• [Exercise instructions] Your response should be an exact reproduction of the data below, beginning at the line containing "- constructor; [|constructor]." and ending with the final line.

• [Recorded information]
..........

Lemma settle_no_error (mk : JS.Exn -> HostError) (fired : list Timer) (w : World T) :
  WellTyped P ->
  errors (fold_left (fun w tm => settle P mk (captured tm) w) fired w) = errors w.
Proof.
  intros W. revert w; induction fired as [|tm fired IH]; intros w; simpl;
    [reflexivity|].
  rewrite IH. unfold settle.
  destruct (filter_select P (captured tm) (data P) W) as (r & E & _).
  fold (filterData P (captured tm)) in E. now rewrite E.
Qed.


Lemma filter_all {A : Type} (f : A -> bool) (l : list A) :
  Forall (fun a => f a = true) l ->
  List.filter f l = l /\ List.filter (fun a => negb (f a)) l = [].
Proof.
  induction 1 as [|a l Ha _ [IH1 IH2]]; simpl; [auto|].
  rewrite Ha. simpl. now rewrite IH1, IH2.
Qed.

Lemma settled_after_second
  (d : Event -> World T -> World T) (q : string) (ms : nat)
  (r : list T) (w : World T) :
  d = TimeoutVariant.dispatch P \/ d = PromiseVariant.dispatch P ->
  TimersOk w -> q <> "" -> 1000 <= ms -> filterData P q = JS.Normal r ->
  ui (d (Elapse ms) (d (Change q) w)) = mkState (FStr q) true r 0%Z
  /\ timers (d (Elapse ms) (d (Change q) w)) = [].
Proof.
  intros Hd [TO _] Hq Hms Hr.
  destruct (dispatch_elapse d Hd) as [mk E]. rewrite E.
  assert (C : d (Change q) w
              = setTimeout q 1000
                  (setActiveSuggestion (fun _ => 0%Z) (setValue (FStr q) w))).
  { apply String.eqb_neq in Hq.
    destruct Hd as [-> | ->]; simpl;
      unfold TimeoutVariant.handleOnChange, PromiseVariant.handleOnChange;
      now rewrite Hq. }
  rewrite C. unfold firing, afterAdvance, advance. simpl.
  assert (D : Forall (fun tm => isDue (clock w + ms) tm = true)
                     (timers w ++ [mkTimer (clock w + 1000) q])).
  { apply Forall_app. split.
    - eapply Forall_impl; [|exact TO]. intros tm [[_ H] _].
      unfold isDue. apply Nat.leb_le. lia.
    - constructor; [|constructor]. unfold isDue. simpl. apply Nat.leb_le. lia. }
  destruct (filter_all _ _ D) as [F1 F2]. rewrite F1, F2.
  rewrite fold_left_app. simpl.
  match goal with
  | |- context [fold_left ?f (timers w) ?w0] =>
      destruct (settle_frame mk (timers w) w0) as (E1 & E2 & _ & _ & _ & E6);
      cbv zeta in E1, E2, E6; simpl in E1, E2, E6
  end.
  unfold settle at 1 3. rewrite Hr. simpl. rewrite E1, E2, E6.
  split; reflexivity.
Qed.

..........

• [Solution]
    - constructor; [|constructor]. unfold isDue. simpl. apply Nat.leb_le. lia. }
  destruct (filter_all _ _ D) as [F1 F2]. rewrite F1, F2.
  rewrite fold_left_app. simpl.
  match goal with
  | |- context [fold_left ?f (timers w) ?w0] =>
      destruct (settle_frame mk (timers w) w0) as (E1 & E2 & _ & _ & _ & E6);
      cbv zeta in E1, E2, E6; simpl in E1, E2, E6
  end.
  unfold settle at 1 3. rewrite Hr. simpl. rewrite E1, E2, E6.
  split; reflexivity.
Qed.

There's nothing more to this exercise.